[Info-vax] OS implementation languages
Arne Vajhøj
arne at vajhoej.dk
Mon Sep 11 19:03:22 EDT 2023
On 9/11/2023 8:35 AM, Simon Clubley wrote:
> On 2023-09-09, Arne Vajhøj <arne at vajhoej.dk> wrote:
>> PHP does not have many of the common general flaws like
>> buffer overflow and memory leak.
>>
>> PHP got all the features needing for secure web applications.
>>
>> Some old features that were questionable from a security
>> perspective has been removed. Classic example is register_globals
>> that been off by default since version 4.2 (21 years ago) and
>> was finally removed in version 5.4 (8 years ago).
>>
>
> What about loose equality or continuing execution after something
> that should be an error ?
That may be a reliability problem but is rarely a security problem.
>> The most widely used frameworks has added features to make it
>> easy to avoid common web security problems. Example: Laravel
>> always check for token to prevent CSRF.
>
> There is nothing about that which is PHP specific.
It is not PHP specific per se.
But languages with multiple widely used frameworks with such features
are a pretty exclusive club.
PHP, C#/VB.NET, Java, Scala, Groovy, Python, JS/TS are the languages
I can think of.
Fortran, Cobol, C, C++, Pascal, Ada, Rust etc. are too unsecure
for usage.
>> There is every reason to believe that a PHP web application
>> created by the average Ada/C++/Scala programmer would be very
>> secure.
>>
>> A PHP application created by the average PGP programmer
>> is likely to have big security problems though.
>>
>
> And you don't see this as a problem with the language ? Because I do.
No.
Being so easy to learn that the unskilled can use it is not
a problem IMHO.
>> PHP has a big problem. It is an easy language to learn and
>> it is quite easy to get some PHP code working. Any idiot can
>> write PHP code that works - works in the good case that is.

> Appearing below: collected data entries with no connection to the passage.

(** C28: A frame whose header asks for it gets the checksum that the guest left
    to the device: the field, which held the folded sum of the pseudo-header,
    is replaced so that the segment's checksum verifies with that
    pseudo-header, and no other byte changes. *)
Theorem net_completes_checksum hdr net pre post initial :
  (10 ≤ length hdr)%nat → is_bytes hdr → is_bytes pre → is_bytes post → Nat.Even (length pre) → 0 ≤ initial ≤ 2^20 →
  len pre + len post ≤ 65535 → has (hd 0 hdr) netHdrFlagNeedsChecksum = true →
  le_val (sub hdr 6 2) = len net → le_val (sub hdr 8 2) = len pre →
  ∃ check, is_u16 check ∧ checksumWithInitial (pre ++ be_bytes 2 check ++ post) initial = 0 ∧
    fixTXChecksum (hdr ++ net ++ pre ++ be_bytes 2 (fold_carry 2 initial) ++ post) (len hdr) =
      Ok (hdr ++ net ++ pre ++ be_bytes 2 check ++ post).
Proof.
  intros Hh Hhb Ha Hb He Hi Hl Hf Hs Ho. destruct (checksum_in_place pre post initial Ha Hb He Hi Hl) as [Hu Hz].
  set (check := checksumWithInitial (pre ++ [0; 0] ++ post) initial) in *. rewrite (u16_small check) in Hz by done.
  exists check. split_and!; [done|done|]. set (seg := pre ++ be_bytes 2 (fold_carry 2 initial) ++ post).
  assert (length seg = length pre + 2 + length post)%nat as Hseg by (unfold seg; rewrite !length_app; cbn; lia).
  unfold fixTXChecksum. destruct (Z.ltb_spec (len (hdr ++ net ++ seg)) (len hdr)); [rewrite length_app in *; lia|].
  assert (∃ l, hdr ++ net ++ seg = hd 0 hdr :: l) as [l El] by (destruct hdr as [|f hdr']; [cbn in Hh; lia|by eexists]).
  rewrite El at 1. rewrite Hf. cbn [negb]. destruct (Z.ltb_spec (len (hdr ++ net ++ seg)) 10); [rewrite length_app in *; lia|].
  destruct (Z.ltb_spec (len hdr) 0); [lia|]. cbn [orb].
  assert (∀ o, (o + 2 ≤ 10)%nat → sub (hdr ++ net ++ seg) o 2 = sub hdr o 2) as Hsub.
  { intros o Hoo. unfold sub. rewrite drop_app_le, take_app_le; [done|rewrite length_drop; lia|lia]. }
  rewrite !Hsub, Hs, Ho, !Nat2Z.id, drop_app_length, take_app_length by lia. rewrite length_app, Hseg.
  destruct (Z.geb_spec (len net) (Z.of_nat (length net + (length pre + 2 + length post)))); [lia|].
  destruct (Z.gtb_spec (len net + len pre + 2) (Z.of_nat (length net + (length pre + 2 + length post)))); [lia|]. cbn [orb].
  rewrite drop_app_length. unfold seg. rewrite completed_checksum by done. fold check. do 2 f_equal.
  replace (Z.to_nat (len net + len pre)) with (length (net ++ pre)) by (rewrite length_app; lia).
  rewrite !(app_assoc net pre). by apply overwrite_middle.
Qed.
Lemma written m a bs : mem_ok m → 0 < len bs → mapped m a (len bs) → WriteIPA m (u64 a) bs = ((WriteIPA m (u64 a) bs).1, Ok tt).
Proof.
  intros Hm Hb Hmap. destruct (mapped_bound m a (len bs) Hm Hb Hmap). rewrite u64_small by (unfold is_u; lia).
  pose proof (write_mapped m a bs Hm Hmap). by destruct (WriteIPA m a bs); cbn in *; subst.
Qed.
Lemma used_spec i s m head usedLen :
  sound s m → (i < length (queues s))%nat → whole_rings m (get_queue i s) →
  ∃ s' m', VirtioNet.writeUsedLocked i head usedLen s = (s', Ok tt) ∧ progress i s s' m m' ∧
    (can_cache m (get_queue i s) → can_cache m' (get_queue i s')) ∧
    ∀ D (d : D), VirtMmio.writeUsedLocked i head usedLen (bare d s) = (bare d s', Ok tt).
Proof.
  intros Hs Hi Hw. pose proof Hw as (Hsz & _ & _ & Hmap).
  destruct (ensure_spec i s m Hs Hi Hw) as (a & b & c & He & Hs1 & Hcache). set (s1 := recache i a b c s) in *.
  assert (same s s1) as Hsame by apply recache_same. pose proof (same_queue i s s1 Hsame) as Eq.
  set (q := get_queue i s) in *. set (slot := usedIdx q mod size q). set (raw := le_bytes 4 (u32 head) ++ le_bytes 4 usedLen).
  assert (usedAddr (get_queue i s1) = usedAddr q) as Ea by by apply (f_equal usedAddr) in Eq.
  assert (len raw = 8) as Hraw by done. pose proof (Z.mod_pos_bound (usedIdx q) (size q) Hsz) as Hslot. fold slot in Hslot.
  assert (is_bytes raw) as Hrb by (unfold raw; auto with go).
  destruct (sound_queue i s1 m Hs1) as [_ (_ & _ & Hc)]. rewrite Ea in Hc.
  assert (mapped m (usedAddr q + (4 + slot * 8)) (len raw)) as Hmap1.
  { rewrite Hraw. eapply mapped_prefix; [apply (mapped_suffix m _ _ (4 + slot * 8) Hmap)|]; lia. }
  assert (mapped m (usedAddr q + 2) 2) as Hmap2 by (eapply mapped_prefix; [apply (mapped_suffix m _ _ 2 Hmap)|]; lia).
  destruct (store_spec s1 m (usedMem (get_queue i s1)) (usedAddr q) (4 + slot * 8) raw (λ d, d <| scratch8 := raw |>)) as (d1 & E1 & Hd1);
    [done|done|lia|lia|done|].
  set (m1 := (WriteIPA m (u64 (usedAddr q + (4 + slot * 8))) raw).1) in *.
  assert (kept_views m m1) as Hk1 by by apply kept_write; [apply Hs|].
  set (f := λ q : queue, q <| usedIdx := u16 (usedIdx q + 1) |>). set (s2 := s1 <| mem := Some m1 |> <| dev := d1 |>) in *.
  set (s3 := set_queue i f s2).
  assert (scratch_ok d1) as Hd1s by (destruct Hd1 as [-> | ->]; apply Hs1).
  assert (sound s3 m1) as Hs3.
  { apply set_queue_sound; [apply sound_dev; [by eapply sound_kept|done]| |done]. intros x (? & ? & ? & ? & ? & ?). split_and!; [done..|apply is_u16_u16]. }
  assert (get_queue i s3 = f (get_queue i s1)) as Eq3.
  { unfold s3. rewrite get_set_queue; [done|]. unfold s2, s1, recache, set_queue. cbn. by rewrite length_alter. }
  set (idx := le_bytes 2 (usedIdx (get_queue i s3))).
  destruct (store_spec s3 m1 (usedMem (get_queue i s3)) (usedAddr q) 2 idx (λ d, d <| scratch2 := idx |>)) as (d2 & E2 & Hd2);
    [done| |lia|done|by apply Hk1|].
  { destruct (sound_queue i s3 m1 Hs3) as [_ (_ & _ & Hc3)]. rewrite Eq3 in Hc3 |- *.
    change (usedAddr (f (get_queue i s1))) with (usedAddr (get_queue i s1)) in Hc3. by rewrite Ea in Hc3. }
  set (m2 := (WriteIPA m1 (u64 (usedAddr q + 2)) idx).1) in *.
  assert (kept_views m1 m2) as Hk2 by (apply kept_write; [apply Hk1|unfold idx; auto with go]).
  assert (scratch_ok d2) as Hd2s.
  { destruct Hd2 as [-> | ->]; [apply Hs3|]. destruct Hs3 as [_ _ _ _ (? & ? & ?)]. by split_and!. }
  set (s4 := s3 <| mem := Some m2 |> <| dev := d2 |>) in *. exists s4, m2.
  assert (get_queue i s4 = f (get_queue i s1)) as Eq4 by exact Eq3.
  assert (usedIdx (get_queue i s1) = usedIdx q) as Ei by by apply (f_equal usedIdx) in Eq.
  split_and!.
  - unfold VirtioNet.writeUsedLocked, mbind at 1, M_bind at 1, gets at 1. fold q. destruct (Z.eqb_spec (size q) 0) as [|_]; [lia|].
    unfold mbind at 1, M_bind at 1. rewrite He. fold s1. unfold mbind at 1, M_bind at 1, gets at 1. cbv [id]. fold slot raw.
    unfold mbind at 1, M_bind at 1. rewrite Ea. rewrite Hraw in E1. rewrite E1. fold s2.
    unfold modify_queue, modify, mbind at 1, M_bind at 1. fold f s3. unfold mbind at 1, M_bind at 1, gets at 1. cbv [id].
    fold idx. replace (usedAddr (get_queue i s3)) with (usedAddr q) by by rewrite Eq3. exact E2.
  - split.
    + by eapply kept_trans.
    + apply sound_dev; [by eapply sound_kept|done].
    + unfold s4. cbn [dev]. destruct Hd2 as [-> | ->]; destruct Hd1 as [-> | ->]; done.
    + unfold s4, s3, s2, s1, recache, set_queue. cbn. by rewrite !length_alter.
    + intros m0 Hw0. rewrite Eq4. apply (same_rings i s s1 m0 Hsame Hw0).
  - intros Hcan. rewrite Eq4. apply (kept_can_cache m); [by eapply kept_trans|].
    assert (can_cache m (get_queue i s1)) as Hc1 by (eapply cached_same; [exact Hsame|done|by apply Hcache]). exact Hc1.
  - intros D d. unfold VirtMmio.writeUsedLocked. change (mem (bare d s)) with (mem s). rewrite (so_mem _ _ Hs), bare_queue. fold q.
    unfold writeQueueUsed. change (size (clearCache q)) with (size q). change (usedIdx (clearCache q)) with (usedIdx q).
    change (usedAddr (clearCache q)) with (usedAddr q). destruct (Z.eqb_spec (size q) 0) as [|_]; [lia|]. fold slot raw.
    rewrite <-(Z.add_assoc (usedAddr q) 4), (written m) by (done || apply Hs). fold m1. cbv beta iota zeta.
    replace (le_bytes 2 _) with idx by (unfold idx; rewrite Eq3; cbn -[le_bytes get_queue]; by rewrite Ei).
    change (usedAddr (update usedIdx _ _)) with (usedAddr q). rewrite (written m1); [|apply Hk1|done|by apply Hk1]. fold m2. f_equal.
    assert (set_queue i (λ _, (clearCache q) <| usedIdx := u16 (usedIdx q + 1) |>) (bare d s) = bare d (set_queue i f s1)) as Ebs.
    { apply bare_set; [done|apply Hsame|]. change (clearCache (f (get_queue i s1))) with (f (clearCache (get_queue i s1))). by rewrite <-Eq. }
    change (set_queue i ?g (update mem ?h (bare d s))) with (update mem h (set_queue i g (bare d s))). by rewrite Ebs.
Qed.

>> So a lot of the idiots does write PHP code.
>>
>> And we see one disaster after the other.
>>
>> But that is not really PHP's problem. Unless we consider a
>> language being too easy to use as a flaw.
>
> When you are writing critical code, there should be a minimum knowledge
> and capability/mindset barrier to entry.
Write a language where the compiler starts compilation by asking
some programming and/or math questions and aborts if wrong answers.